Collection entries
(* ===== verification/UsbSrvClientProofs.v ===== *)
(** * The client library: what a request becomes

    The operations on a pipe as data, and rules that show that each of them is at
    most one request of the service, on the device of the pipe. *)
From S2P Require Import Prelude UsbErrors Platform UsbAccessory UsbDevice UsbDescriptorParser UsbPortManager SerialManager UsbInterfaceType UsbHostManager UsbHostPolicy UsbHostTransfer UsbService UsbServiceClaims UsbServiceHost UsbServiceDevice UsbServiceSerial UsbServiceLife UsbServiceSteps UsbSrvClient UsbSrvServer.

(** What an application does with a device it has opened or is about to open. *)
Inductive PipeOperation :=
  | P_OpenDevice (d : UsbDevice.t)
  | P_Close
  | P_CloseEx
  | P_ResetDevice
  | P_ClaimInterface (i : UsbInterface.t) (force : bool)
  | P_ClaimInterfaceExclusive (i : UsbInterface.t) (force : bool) (callback : option Listener)
  | P_ReleaseInterface (i : UsbInterface.t)
  | P_SetInterface (i : UsbInterface.t)
  | P_SetConfiguration (config : USBConfig.t)
  | P_UsbAttachKernelDriver (i : UsbInterface.t)
  | P_UsbDetachKernelDriver (i : UsbInterface.t)
  | P_ClearHalt (ep : USBEndpoint.t)
  | P_GetRawDescriptors (buffer : list Z)
  | P_GetFileDescriptor (fd : Z)
  | P_BulkTransfer (ep : USBEndpoint.t) (buffer : list Z) (timeOut : Z)
  | P_ControlTransfer (ctrl : UsbCtrlTransfer) (buffer : list Z)
  | P_UsbControlTransfer (ctrl : UsbCtrlTransferParams) (buffer : list Z)
  | P_PipeRequestWait (timeOut : Z) (req : UsbRequest)
  | P_RequestInitialize (ep : USBEndpoint.t)
  | P_RequestFree (ep : USBEndpoint.t)
  | P_RequestAbort (ep : USBEndpoint.t)
  | P_RequestQueue (ep : USBEndpoint.t) (clientData reqData : list Z)
  | P_UsbCancelTransfer (endpoint : Z)
  | P_UsbSubmitTransfer (info : USBTransferInfo) (cb : Listener) (ashmem : Ashmem)
  | P_RegBulkCallback (ep : USBEndpoint.t) (cb : option RemoteObject)
  | P_UnRegBulkCallback (ep : USBEndpoint.t)
  | P_BulkRead (ep : USBEndpoint.t) (ashmem : Ashmem)
  | P_BulkWrite (ep : USBEndpoint.t) (ashmem : Ashmem)
  | P_BulkCancel (ep : USBEndpoint.t)
  | P_GetDeviceSpeed (speed : Z)
  | P_GetInterfaceActiveStatus (i : UsbInterface.t) (unactivated : bool).

Section Operations.
Context {S P : Type} `{!IUsbServer S, !ClientPlatform P, !ErrCodeBase}.
Abbreviation CL := (UsbSrvClient S P).
Abbreviation M := (state CL).
Context (others : M ()) (uninit_length : Z).

Definition request_on (pipe : USBDevicePipe) (ep : USBEndpoint.t) (cd rd : list Z) : UsbRequest :=
  {| pipe_ := pipe; endpoint_ := ep; clientData_ := cd; reqData_ := rd |}.
(** The code of the library's method. *)
Definition code {A} (g : A → Z) (f : M A) : M (outcome Z) := x ← f; mret (Done (g x)).
Definition truth (b : bool) : Z := if b then UEC_OK else uec UEC_INTERFACE_INVALID_VALUE.
Definition operate (pipe : USBDevicePipe) (op : PipeOperation) : M (outcome Z) :=
  match op with
  | P_OpenDevice d => code fst (OpenDevice others d pipe)
  | P_Close => code truth (Close pipe)
  | P_CloseEx => code (λ r, r) (CloseEx others pipe)
  | P_ResetDevice => code (λ r, r) (ResetDevice others pipe)
  | P_ClaimInterface i f => code (λ r, r) (ClaimInterface pipe i f)
  | P_ClaimInterfaceExclusive i f cb => ClaimInterfaceExclusive others pipe i f cb
  | P_ReleaseInterface i => code (λ r, r) (ReleaseInterface pipe i)
  | P_SetInterface i => code (λ r, r) (SetInterface pipe i)
  | P_SetConfiguration k => code (λ r, r) (SetConfiguration pipe k)
  | P_UsbAttachKernelDriver i => code (λ r, r) (UsbAttachKernelDriver pipe i)
  | P_UsbDetachKernelDriver i => code (λ r, r) (UsbDetachKernelDriver pipe i)
  | P_ClearHalt ep => code (λ r, r) (ClearHalt pipe ep)
  | P_GetRawDescriptors b => code fst (GetRawDescriptors others pipe b)
  | P_GetFileDescriptor fd => code fst (GetFileDescriptor others pipe fd)
  | P_BulkTransfer ep b t => code fst (BulkTransfer pipe ep b t)
  | P_ControlTransfer ctrl b => code fst (ControlTransfer uninit_length pipe ctrl b)
  | P_UsbControlTransfer ctrl b => code fst (UsbControlTransfer pipe ctrl b)
  | P_PipeRequestWait t req => code fst (PipeRequestWait pipe t req)
  | P_RequestInitialize ep => code (λ r, r) (RequestInitialize (request_on pipe ep [] []))
  | P_RequestFree ep => code (λ r, r) (RequestFree (request_on pipe ep [] []))
  | P_RequestAbort ep => code (λ r, r) (RequestAbort (request_on pipe ep [] []))
  | P_RequestQueue ep cd rd => code (λ r, r) (RequestQueue (request_on pipe ep cd rd))
  | P_UsbCancelTransfer e => code (λ r, r) (UsbCancelTransfer pipe e)
  | P_UsbSubmitTransfer info cb a => code (λ r, r) (UsbSubmitTransfer pipe info (Some cb) a)
  | P_RegBulkCallback ep cb => code (λ r, r) (RegBulkCallback pipe ep cb)
  | P_UnRegBulkCallback ep => code (λ r, r) (UnRegBulkCallback pipe ep)
  | P_BulkRead ep a => code (λ r, r) (BulkRead pipe ep a)
  | P_BulkWrite ep a => code (λ r, r) (BulkWrite pipe ep a)
  | P_BulkCancel ep => code (λ r, r) (BulkCancel pipe ep)
  | P_GetDeviceSpeed s => code fst (GetDeviceSpeed others pipe s)
  | P_GetInterfaceActiveStatus i u => code fst (GetInterfaceActiveStatus others pipe i u)
  end.

(** The device, and the request of the service that the operation stands for; the
    arguments have eight bits there.  The remote object that carries the callback
    of a transfer is made for it, and [fresh] is what the stub's variable holds. *)
Definition target (pipe : USBDevicePipe) (op : PipeOperation) : Z * Z :=
  match op with
  | P_OpenDevice d => (UsbDevice.busNum_ d, UsbDevice.devAddr_ d)
  | _ => (pipe_busNum_ pipe, pipe_devAddr_ pipe)
  end.
Definition request (fresh : Z) (m : CL) (op : PipeOperation) : DeviceRequest :=
  match op with
  | P_OpenDevice _ => R_OpenDevice
  | P_Close => R_Close
  | P_CloseEx => R_Close
  | P_ResetDevice => R_ResetDevice
  | P_ClaimInterface i f => R_ClaimInterface (to_u8 (UsbInterface.id_ i)) (Z.b2z f)
  | P_ClaimInterfaceExclusive i f _ => R_ClaimInterfaceExclusive (to_u8 (UsbInterface.id_ i)) (Z.b2z f) (Some claim_remote)
  | P_ReleaseInterface i => R_ReleaseInterface (to_u8 (UsbInterface.id_ i))
  | P_SetInterface i => R_SetInterface (to_u8 (UsbInterface.id_ i)) (to_u8 (UsbInterface.alternateSetting_ i))
  | P_SetConfiguration k => R_SetActiveConfig (to_u8 (USBConfig.id_ k))
  | P_UsbAttachKernelDriver i => R_UsbAttachKernelDriver (to_u8 (UsbInterface.id_ i))
  | P_UsbDetachKernelDriver i => R_UsbDetachKernelDriver (to_u8 (UsbInterface.id_ i))
  | P_ClearHalt ep => R_ClearHalt (to_u8 (USBEndpoint.interfaceId_ ep)) (to_u8 (USBEndpoint.address_ ep))
  | P_GetRawDescriptors _ => R_GetRawDescriptor []
  | P_GetFileDescriptor _ => R_GetFileDescriptor fresh
  | P_BulkTransfer ep b t =>
      if USBEndpoint.GetDirection ep =? USB_ENDPOINT_DIR_IN
      then R_BulkTransferReadwithLength ep (to_i32 (Z.of_nat (length b))) [] t else R_BulkTransferWrite ep b t
  | P_ControlTransfer ctrl b =>
      let s := UsbCtrlTransferChange uninit_length ctrl in R_ControlTransfer s (control_buffer s b)
  | P_UsbControlTransfer ctrl b =>
      let s := UsbCtrlTransferChangeWithLength ctrl in R_UsbControlTransfer s (control_buffer s b)
  | P_PipeRequestWait t _ => R_RequestWait (to_i32 t) [] []
  | P_RequestInitialize ep => R_ClaimInterface (to_u8 (USBEndpoint.interfaceId_ ep)) CLAIM_FORCE_1
  | P_RequestFree ep => R_RequestCancel (to_u8 (USBEndpoint.interfaceId_ ep)) (to_u8 (USBEndpoint.address_ ep))
  | P_RequestAbort ep => R_RequestCancel (to_u8 (USBEndpoint.interfaceId_ ep)) (to_u8 (USBEndpoint.address_ ep))
  | P_RequestQueue ep cd rd => R_RequestQueue ep cd rd
  | P_UsbCancelTransfer e => R_UsbCancelTransfer e
  | P_UsbSubmitTransfer info cb a =>
      R_UsbSubmitTransfer (UsbTransInfoChange info) (Some (new_transfer_callback cb (platform_ m)).1) (ashmem_fd a) (ashmem_size a)
  | P_RegBulkCallback ep cb => R_RegBulkCallback ep cb
  | P_UnRegBulkCallback ep => R_UnRegBulkCallback ep
  | P_BulkRead ep a => R_BulkRead ep (ashmem_fd a) (ashmem_size a)
  | P_BulkWrite ep a => R_BulkWrite ep (ashmem_fd a) (ashmem_size a)
  | P_BulkCancel ep => R_BulkCancel ep
  | P_GetDeviceSpeed _ => R_GetDeviceSpeed (to_u8 fresh)
  | P_GetInterfaceActiveStatus i _ => R_GetInterfaceActiveStatus (to_u8 (UsbInterface.id_ i)) (negb (fresh =? 0))
  end.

(GOAL OF THE EXERCISE): Each line in the entries above, starting at the line with "(RequestInitialize (request_on pipe ep [] []))" and ending at the line with "pipe ep cd rd))", is to be printed exactly, and only those lines.

(REPLY):
  | P_RequestInitialize ep => code (λ r, r) (RequestInitialize (request_on pipe ep [] []))
  | P_RequestFree ep => code (λ r, r) (RequestFree (request_on pipe ep [] []))
  | P_RequestAbort ep => code (λ r, r) (RequestAbort (request_on pipe ep [] []))
  | P_RequestQueue ep cd rd => code (λ r, r) (RequestQueue (request_on pipe ep cd rd))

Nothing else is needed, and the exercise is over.